Problem to work on: In the entries below, find the line with "parameter should count for one slot. *)" and print exactly every line from there up to and including the line with "removelast (f <$> l).", with no other lines.

[Saved data entries]

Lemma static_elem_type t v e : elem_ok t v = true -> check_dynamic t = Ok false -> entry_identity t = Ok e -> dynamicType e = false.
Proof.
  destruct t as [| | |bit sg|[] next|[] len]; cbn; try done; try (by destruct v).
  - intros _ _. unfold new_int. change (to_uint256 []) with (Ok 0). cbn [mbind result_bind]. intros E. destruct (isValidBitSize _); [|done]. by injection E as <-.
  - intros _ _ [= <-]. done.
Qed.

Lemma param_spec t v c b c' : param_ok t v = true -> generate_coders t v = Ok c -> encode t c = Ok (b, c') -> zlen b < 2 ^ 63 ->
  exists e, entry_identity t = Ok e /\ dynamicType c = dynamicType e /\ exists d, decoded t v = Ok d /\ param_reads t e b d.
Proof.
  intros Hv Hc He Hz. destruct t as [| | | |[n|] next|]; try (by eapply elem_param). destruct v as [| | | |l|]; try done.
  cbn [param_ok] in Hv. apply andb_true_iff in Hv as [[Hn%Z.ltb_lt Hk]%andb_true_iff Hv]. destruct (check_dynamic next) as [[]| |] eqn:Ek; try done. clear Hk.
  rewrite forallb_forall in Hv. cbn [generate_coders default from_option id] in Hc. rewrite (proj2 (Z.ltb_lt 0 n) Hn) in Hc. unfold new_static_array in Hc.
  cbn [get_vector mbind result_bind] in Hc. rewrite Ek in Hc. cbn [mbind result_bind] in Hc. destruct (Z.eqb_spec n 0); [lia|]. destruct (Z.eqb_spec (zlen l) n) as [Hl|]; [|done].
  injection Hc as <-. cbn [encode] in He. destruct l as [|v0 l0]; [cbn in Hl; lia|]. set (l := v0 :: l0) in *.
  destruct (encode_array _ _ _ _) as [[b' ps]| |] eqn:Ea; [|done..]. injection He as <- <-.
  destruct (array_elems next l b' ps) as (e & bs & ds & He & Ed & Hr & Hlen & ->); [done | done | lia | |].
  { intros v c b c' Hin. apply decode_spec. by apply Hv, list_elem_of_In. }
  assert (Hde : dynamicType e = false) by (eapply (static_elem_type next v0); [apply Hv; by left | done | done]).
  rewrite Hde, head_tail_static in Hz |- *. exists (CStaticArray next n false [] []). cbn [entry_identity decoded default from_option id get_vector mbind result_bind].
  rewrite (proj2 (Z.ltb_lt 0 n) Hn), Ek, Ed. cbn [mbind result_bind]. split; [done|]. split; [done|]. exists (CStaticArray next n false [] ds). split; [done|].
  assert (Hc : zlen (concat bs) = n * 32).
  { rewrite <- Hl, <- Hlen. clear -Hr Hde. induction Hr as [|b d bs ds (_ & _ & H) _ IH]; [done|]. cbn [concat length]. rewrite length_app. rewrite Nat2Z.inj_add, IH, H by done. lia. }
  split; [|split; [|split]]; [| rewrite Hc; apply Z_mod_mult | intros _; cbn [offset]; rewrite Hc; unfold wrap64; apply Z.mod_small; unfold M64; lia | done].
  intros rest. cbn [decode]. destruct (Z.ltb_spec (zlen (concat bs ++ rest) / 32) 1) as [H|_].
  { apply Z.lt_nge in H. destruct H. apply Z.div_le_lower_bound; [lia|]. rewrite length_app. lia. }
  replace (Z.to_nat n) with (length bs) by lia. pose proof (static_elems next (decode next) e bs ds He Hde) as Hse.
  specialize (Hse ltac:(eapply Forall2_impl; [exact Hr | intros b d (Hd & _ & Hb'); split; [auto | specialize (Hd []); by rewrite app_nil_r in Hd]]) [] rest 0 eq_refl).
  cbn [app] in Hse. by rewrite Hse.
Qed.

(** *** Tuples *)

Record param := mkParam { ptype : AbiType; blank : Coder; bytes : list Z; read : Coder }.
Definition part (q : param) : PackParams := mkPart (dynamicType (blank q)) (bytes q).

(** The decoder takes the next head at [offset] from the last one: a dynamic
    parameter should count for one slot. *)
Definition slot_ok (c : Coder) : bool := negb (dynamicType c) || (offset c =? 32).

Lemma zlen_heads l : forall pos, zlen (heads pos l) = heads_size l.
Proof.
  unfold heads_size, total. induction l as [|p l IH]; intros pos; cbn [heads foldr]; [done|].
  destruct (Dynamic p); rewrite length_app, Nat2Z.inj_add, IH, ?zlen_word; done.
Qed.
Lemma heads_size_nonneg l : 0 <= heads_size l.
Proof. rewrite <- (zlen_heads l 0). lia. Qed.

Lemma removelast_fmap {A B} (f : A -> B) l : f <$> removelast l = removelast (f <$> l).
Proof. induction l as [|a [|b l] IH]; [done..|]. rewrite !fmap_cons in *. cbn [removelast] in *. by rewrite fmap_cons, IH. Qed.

Answer box:
    parameter should count for one slot. *)
Definition slot_ok (c : Coder) : bool := negb (dynamicType c) || (offset c =? 32).

Lemma zlen_heads l : forall pos, zlen (heads pos l) = heads_size l.
Proof.
  unfold heads_size, total. induction l as [|p l IH]; intros pos; cbn [heads foldr]; [done|].
  destruct (Dynamic p); rewrite length_app, Nat2Z.inj_add, IH, ?zlen_word; done.
Qed.
Lemma heads_size_nonneg l : 0 <= heads_size l.
Proof. rewrite <- (zlen_heads l 0). lia. Qed.

Lemma removelast_fmap {A B} (f : A -> B) l : f <$> removelast l = removelast (f <$> l).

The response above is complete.